If you write using the media of the day — the Internet, etc. — you have no shortage of possible topics. I am talking about the two three explosions in Boston including two near the Boston Marathon finish line. Two are dead and 28 are hurt, so far. You know the drill. The first reports are always wrong.

Yes, it is horrible. Yes, yes, our thoughts are with the people there and their families. All of those are on the check list. I’m sorry. That probably sounds exceedingly cynical. That is the way it goes these days.

The media, both during such incidents and in retrospect, talk about the use of the instant means to transmit the news. Unfortunately, what we see so often isn’t necessarily news being shot out into the Internetsophere. (Yes, that is real word that I just made up!)

Checking Twitter, some possible eyewitnesses are commenting on what’s happening.

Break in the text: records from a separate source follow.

(** * Progress and certificate bookkeeping of the desktop LMS

    Shallow embedding of [src/src/main/database/database.ts]
    ([DatabaseManager]) over the SQLite schema of [schema.sql]
    (src/unnamed/part_005): the tables are lists of rows, every store call
    ([get], [query], [run]) is one step of a state-and-error monad, and the
    JavaScript number arithmetic used by the aggregate and the certificate
    threshold is modelled as IEEE binary64 round-to-nearest-even. *)

From Stdlib Require Import ZArith Bool List String Ascii Lia.
From Stdlib Require Import Floats.
Import ListNotations.
Open Scope Z_scope.

(** ** JavaScript numbers (binary64) on non-negative operands

    Every number this code computes with is a row count, a lesson count or
    a constant; they are non-negative and far below [2^53], so no value is
    subnormal and none overflows. A double is then [mant * 2^expo]. *)

Module Num.

Record dbl := mk_dbl { mant : Z; expo : Z }.

(** numerator / denominator of a double *)
Definition frac (x : dbl) : Z * Z :=
  if 0 <=? expo x then (mant x * 2 ^ expo x, 1)
  else (mant x, 2 ^ (- expo x)).
(** What [extract_email] makes of the answer. *)
Definition email_of_reply (content : option str) : option str :=
  match content with
  | None => None
  | Some content =>
      let email := Py.strip content in
      if bool_decide (email = NOT_FOUND) || negb (Py.nonempty email)
      then None
      else
        let email :=
          Py.strip_by (Py.one_of [squote])
            (Py.strip_by (Py.one_of [dquote]) (Py.strip (Py.lower email))) in
        let email := Py.rstrip_by (Py.one_of (text ".,;:!?")) email in
        if negb (bool_decide ("@"%char ∈ email))
           || negb (bool_decide ("."%char ∈ nth 1 (split "@" email) []))
        then None
        else
          let parts := split "@" email in
          if negb (length parts =? 2)
             || negb (Py.nonempty (nth 0 parts []))
             || negb (Py.nonempty (nth 1 parts []))
          then None
          else
            let domain := nth 1 parts [] in
            if negb (bool_decide ("."%char ∈ domain)) then None
            else Some email
  end.

Definition extract_email (reply : option str) : M (option str) :=
  content ← chat chat_email reply;
  mret (email_of_reply content).

(** [detect_languages]: never raises; its list is taken as the service
    gives it (it is only stored with the history entry). *)
Definition detect_languages (reply : list str) : M (list str) :=
  chat chat_languages reply.

Definition phone_db_format (phone_number : str) : value :=
  VStr (text "91" ++ phone_number).

(** [extracted_email = email or user_data.get("email", "")], lowered and
    stripped when it is true; [None] when that raises (a true value that
    is not a string). *)
Definition extracted_email_of (email : option str) (user_data : doc)
    : option value :=
  let extracted_email :=
    match present email with
    | Some e => VStr e
    | None => get_or user_data "email" (VStr [])
    end in
  if truthy extracted_email then
    match extracted_email with
    | VStr e => Some (VStr (Py.strip (Py.lower e)))
    | _ => None
    end
  else Some extracted_email.

Definition user_doc_of (phone_number : option str) (extracted_email : value)
    (user_data : doc) : doc :=
  let user_doc : doc :=
    <["email" := extracted_email]>
      {[ "name" := get_or user_data "name" (VStr []) ]} in
  match present phone_number with
  | Some p => <["phone_number" := phone_db_format p]> user_doc
  | None => user_doc
  end.

Definition create_user_from_conversation
    (phone_number email : option str) (reply : option doc)
    : M (option doc) :=
  user_data ← chat chat_profile reply;
  match user_data with
  | None => mret None
  | Some user_data =>
      match extracted_email_of email user_data with
      | None => mret None
      | Some extracted_email =>
          let user_doc := user_doc_of phone_number extracted_email user_data in
          _ ← get_mongodb_client;
          by_phone ←
            match present phone_number with
            | Some p => find_one users "phone_number" (phone_db_format p)
            | None => mret None
            end;
          if found by_phone then mret by_phone
          else
            by_email ←
              (if truthy extracted_email
               then find_one users "email" extracted_email
               else mret None);
            if found by_email then mret by_email
            else
              inserted_id ← insert_one users user_doc;
              mret (Some (<["_id" := inserted_id]> user_doc))
      end
  end.

(** What [detect_follow_up] makes of the answer. *)
Definition follow_up_of (result : option doc) : bool :=
  match result with
  | None => false
  | Some result =>
      let follow_up := get_or result "follow_up" (VBool false) in
      let follow_up :=
        match follow_up with
        | VStr s =>
            VBool (bool_decide
                     (Py.lower s ∈ [text "true"; text "yes"; text "1"]))
        | _ => follow_up
        end in
      truthy follow_up
  end.
Lemma steps_forEachFrom {A} i (l : list A) (f : nat -> A -> Proc unit) :
  (∀ j x, steps R (f j x)) → steps R (forEachFrom i l f).
Proof.
  intros Hf. revert i.
  induction l as [|x l IH]; intros i; simpl; [apply steps_ret|].
  apply steps_bind; [apply Hf | done].
Qed.
End Steps.

Global Instance emits_preorder P : PreOrder (emits P).
Proof.
  split.
  - intros s. exists []. by rewrite app_nil_r.
  - intros s1 s2 s3 (es1 & H1 & F1) (es2 & H2 & F2). exists (es1 ++ es2).
    split; [by rewrite H2, H1, app_assoc | by apply Forall_app].
Qed.

Global Instance untouched_preorder : PreOrder untouched.
Proof.
  split; [by intros s |].
  intros s1 s2 s3 [H1 H1'] [H2 H2']. unfold untouched in *.
  split; congruence.
Qed.

(** Decomposes a procedure into its primitive steps. *)
Ltac steps_split :=
  repeat first
    [ apply steps_ret; apply _
    | apply steps_throw; apply _
    | apply steps_exit; apply _
    | apply steps_lift; apply _
    | apply steps_readArray; apply _
    | apply steps_hasHash; apply _
    | apply steps_bind; [apply _ | | intros ?]
    | apply steps_tryCatch; [apply _ | | intros ?]
    | apply steps_forOf; [apply _ | intros ?]
    | apply steps_forEachFrom; [apply _ | intros ? ?]
    | apply steps_call; [apply _ |]
    | match goal with
      | |- steps _ (if ?b then _ else _) => destruct b
      | |- steps _ (match ?x with _ => _ end) => destruct x
      | |- steps _ (let _ := _ in _) => cbv zeta
      end ].

Lemma steps_emit_emits (P : Event -> Prop) e : P e → steps (emits P) (emit e).
Proof.
  intros He s. unfold emits, after. simpl. exists [e].
  split; [done|]. by constructor.
Qed.

Lemma steps_array_emits (P : Event -> Prop) a v s : emits P s (setArray a v s).
Proof. unfold emits. exists []. destruct a; simpl; by rewrite app_nil_r. Qed.

Lemma steps_addHash_emits (P : Event -> Prop) h s : emits P s (addHash h s).
Proof. unfold emits. exists []. simpl. by rewrite app_nil_r. Qed.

On Facebook, my big city TV reporter friend is reaching out to his friends to find connections in Boston or those who are in Boston.

All that is great, seriously. I would have given my left hand — I’m right-handed — had the technology now available been handy when I worked in a newsroom. Oh, you had the people who sent nasty-grams, just not much of real help in reporting a story back then.

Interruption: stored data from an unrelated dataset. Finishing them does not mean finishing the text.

(* ===== verification/Prelude.v ===== *)
(** * A verification library for [consensus-rs]

    [consensus-rs] is a permissioned blockchain node in Rust: a PBFT core
    agrees on one block per height, a backend verifies and stores it, a
    ledger keeps the chain in a key-value database, a miner proposes blocks
    and a peer-to-peer layer carries the messages.  This library translates
    these parts into executable definitions and proves what makes them
    correct.  Source paths below are relative to [src/src/].

    ** How the program is translated

    - A method with [&mut self] is a state-passing function of the monad [M]
      (below): it returns its value and the state it leaves, or panics.  The
      panics are those of the source: [unwrap], [assert!], an index out of
      range, and the overflow checks of the debug profile, with which the
      repository's scripts build ([debug_assert!] counts too).  An [Err] of
      the source is a value of [result].
    - [u64] and [u32] values are integers of [Z] with their bounds; an
      addition that may overflow is [u64_add] or [u32_add].  [f32] arithmetic
      is that of the IEEE 754 format with precision 24.
    - A [HashMap] is a [gmap]; its iteration order is an argument.
    - Code outside the repository (cryptography, serialisation, the database,
      LRU caches, priority queues, date parsing, random numbers, JSON) is a
      class of operations in [External], [Wire] or the file that uses it, an
      argument of the definitions; what the sources rely on is a class of
      laws.  [Concrete] and [ScenariosNet] have an instance of every one.
    - Actors: a handler runs to its end before the next message, so a run is
      a sequence of events; what a handler sends (gossip, commits, timers,
      chain events) is appended to a list in its state.  Random draws and
      clock readings are arguments or fields.
    - Logging and formatting are left out.

    ** Files

    - [Prelude]: panics and results, the monad [M] and its weakest
      preconditions [wp] with their tactics, machine integers, lists.
    - [External]: the interfaces to the libraries; [Wire]: the encodings of
      the program's types; [Text]: numbers written and read in radix 10 and
      16, as the standard library does.
    - [Types]: [types/], [consensus/types.rs], [consensus/error.rs],
      [error/mod.rs]; votes, transactions, blocks, views, subjects.
    - [Validators]: [consensus/validator.rs].  The trait is a class, with
      [ImplValidatorSet] as its instance.
    - [Protocol]: [protocol/mod.rs], signed messages and the tables that
      count them, generic in the validator-set class.
    - [RoundState]: [pbft/core/round_state.rs], [round_change_set.rs].
    - [Store]: [store/], the indices over the database.
    - [Ledger]: [core/ledger.rs], [core/chain.rs], [core/genesis.rs] and
      [config/mod.rs].  [ledger_rep l bs] says that a ledger stores the list
      of blocks [bs].
    - [Backend]: [consensus/backend.rs].  The trait is the class [Backend],
      whose laws are what the core is proved against; [ImplBackend] is its
      instance.
    - [Core]: [pbft/core/core.rs] and the handlers [preprepare.rs],
      [prepare.rs], [commit.rs], [round_change.rs], [request.rs], the timers
      and the backlog actor.  [CoreProps] has the invariant [core_inv] and
      one preservation lemma per handler; [CoreSafety] and [CoreLive] have
      the theorems.
    - [Liveness]: a set of cores that go through the phases of a round, over
      any backend with the interface [serves]; [Rounds]: the timers and votes
      by which they leave a round without a proposal; [Heights]: [ImplBackend]
      implements the interface, and one height follows the other.
    - [Cluster]: several cores side by side, with a network that delays,
      reorders, repeats and drops; [Fork] drives four of them.
    - [Engine]: [consensus/consensus.rs], the engine's and the core's clone
      of the backend in any interleaving.
    - [P2p]: [p2p/protocol.rs] and the framing of [p2p/codec.rs].
    - [Middle]: the closure [handle_msg_middle] that dispatches network
      messages, in [pbft/core/core.rs], and the exchanges of two nodes of
      which one is behind.
    - [Net]: the server and the sessions of [p2p/server.rs] and
      [p2p/session.rs]; [Dial]: [multiaddr_to_ipv4] of [common/mod.rs] and
      [TcpDial], from a multiaddress to the socket address that is dialled.
    - [Events]: [subscriber/] and [p2p/discover_service.rs], the actors that
      pass events on, and events followed from the chain and from discovery
      through the server.
    - [Minner]: [minner/mod.rs].
    - [Kad]: [p2p/p2p/src/kad/base.rs] and [knodetable.rs]; [KadService]:
      [kad/service.rs], written over the class of the trait
      [GenericNodeTable] and verified over the table of [Kad]; [KadServer]:
      the codecs, server, session and client of [p2p/p2p/src/]; [KadCodec]:
      the text of ids and nodes in [kad/base.rs].
    - [TxPool]: [core/tx_pool.rs] and [core/transaction_pool.rs].
    - [Dpos]: [consensus/dpos/].
    - [Api]: [api/mod.rs], the HTTP service on the chain.
    - [Node]: [cmd/mod.rs], the start of a node from the parts above.
    - [Concrete], [Scenarios], [ScenariosLive] and [ScenariosNet]: instances of
      all interfaces, and every theorem with hypotheses applied at a concrete input, on runs
      of a node among four validators.

    ** What the theorems show

    - Safety of one validator ([CoreSafety]): in any run at a height, with
      any messages, timers and chain changes, it votes to commit one block
      only, all blocks it decides are that block, a decision carries the
      signatures of a quorum, rounds and locks only move forward and a round
      changes only on a quorum.  [Validators.quorum_intersection] is the
      counting argument that joins the votes of several validators.
    - Agreement ([Cluster]): correct validators, with fewer than a third
      faulty, never decide two blocks of one height as long as the commit
      votes they count are for the block they have accepted.  The code tests
      that condition and only logs it: [Fork.fork_without_faults] is a run
      without faulty validators in which two blocks are decided.
    - Progress ([Liveness], [Rounds], [Heights]): correct validators that are
      more than two thirds and receive each other's proposal, prepare votes
      and commit votes, in any order within a phase, repeated and mixed with
      votes of faulty ones, all decide the proposer's block, if need be after
      rounds in which no proposal arrives, and append it to their chains,
      height after height; none of them panics.
    - Every reachable state satisfies [core_inv].
    - Handlers ([CoreSafety], [CoreLive]): what each does on its branches,
      that they return, that a timer leads to a new vote and a new timer, and
      where a panic is reachable.
    - Storage ([Store], [Ledger], [Api]): lists and maps over the key-value
      store (all operations but the iterators of the list), the chain as a
      list of blocks and the blocks whose insertion panics, lookups, restarts,
      disjoint keys, and what the HTTP service shows of it.
    - Proposals ([Backend], [Minner]): [verify] accepts exactly the
      extensions of the local chain and panics exactly on the proposals of
      [verify_panics], an accepted proposal that is committed extends and
      links the chain or is of an occupied height and changes nothing, a
      minted block is accepted; the sealing task and the core work on
      different clones and share the chain only ([Engine]).
    - Composition ([Node], [Events]): what a started node consists of, how a
      new block reaches the peers' chains and a discovered peer the dial.
    - Network ([Protocol], [P2p], [Net], [Dial], [Middle]): authentication of
      messages, framing of streams, handshakes and the peer table, delivery
      of addressed messages, which addresses are dialled and which make the
      dial panic, and that a node catches up completely by sync requests.
    - Data ([Types], [Validators], [RoundState]): orders, hashes,
      signatures, vote counting, proposer rotation.
    - Kademlia ([Kad], [KadService], [KadServer], [KadCodec]): the node table,
      what the service answers and forgets, which requests a server survives,
      framing, and the texts of ids, with their bounds, and of nodes with IPv4
      addresses (the text of an IPv6 address is a parameter).
    - Pool and slots ([TxPool], [Dpos]): the pool as a map, the schedule of
      delegates.

    ** Bounds and fuel

    - [quorum_bound = 4096] validators: the [f32] computation of two thirds
      is compared with [2n/3] for each size up to it;
      [two_thirds_majority_inexact] shows that it fails for some large size.
    - [sync_fuel = 102]: the loop that answers a sync request leaves after
      102 turns ([total > 100]); the fuel is exactly that, and one exchange
      brings at most 102 blocks.
    - [Text.radix_digits] has the number of digits as fuel: 16 hexadecimal
      ones for 64 bits, 3 and 5 decimal ones for a byte and a port.
    - [MsgPacketCodec.drain] has one unit of fuel more than the buffer has
      bytes, and a frame has at least four.
    - [Dpos.round_bound = 4096]: the [f64] computation of the round is compared
      with integer division for each height up to it.
    - [Dpos.utf8_chars] has the number of bytes as fuel; every character takes
      at least one.
    - [ListIndex.truncate] has the length of the list as fuel; the other loops
      recurse on their data.

    ** What is not modelled

    Sockets, actor mailboxes and thread scheduling beyond the order of
    events; profiling, logging, formatting for output, the banner and the
    signal handler, which are input and output; mocks and the timer helper of
    the tests; traits and records that nothing uses ([consensus/engine.rs],
    [store/types.rs], [p2p/node.rs], [p2p/config.rs], [p2p/p2p/src/peer.rs]).
    What is left of the sources besides is declarations, accessors and
    tests. *)

From stdpp Require Export base gmap list strings fin_maps sorting.
From Stdlib Require Export ZArith Lia.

“There was a third explosion,” Boston Police Commissioner Ed Davis just said. “There was an explosion that occurred at the JFK Library.”

Wow, that plus all the unexploded bombs supposedly found.

I am watching a news conference on CNN. They still do these “things” good.

My point is that all the technology wave has brought is great. I would just say: “Be careful.” Don’t buy into the simplicity that every person with an iPhone is a reporter. That isn’t the case. One only has to watch or read work by some of the actual working reporters already out there. Some of those people aren’t even reporters.

It’s just something I thought should be mentioned.

We now return to our breaking news coverage.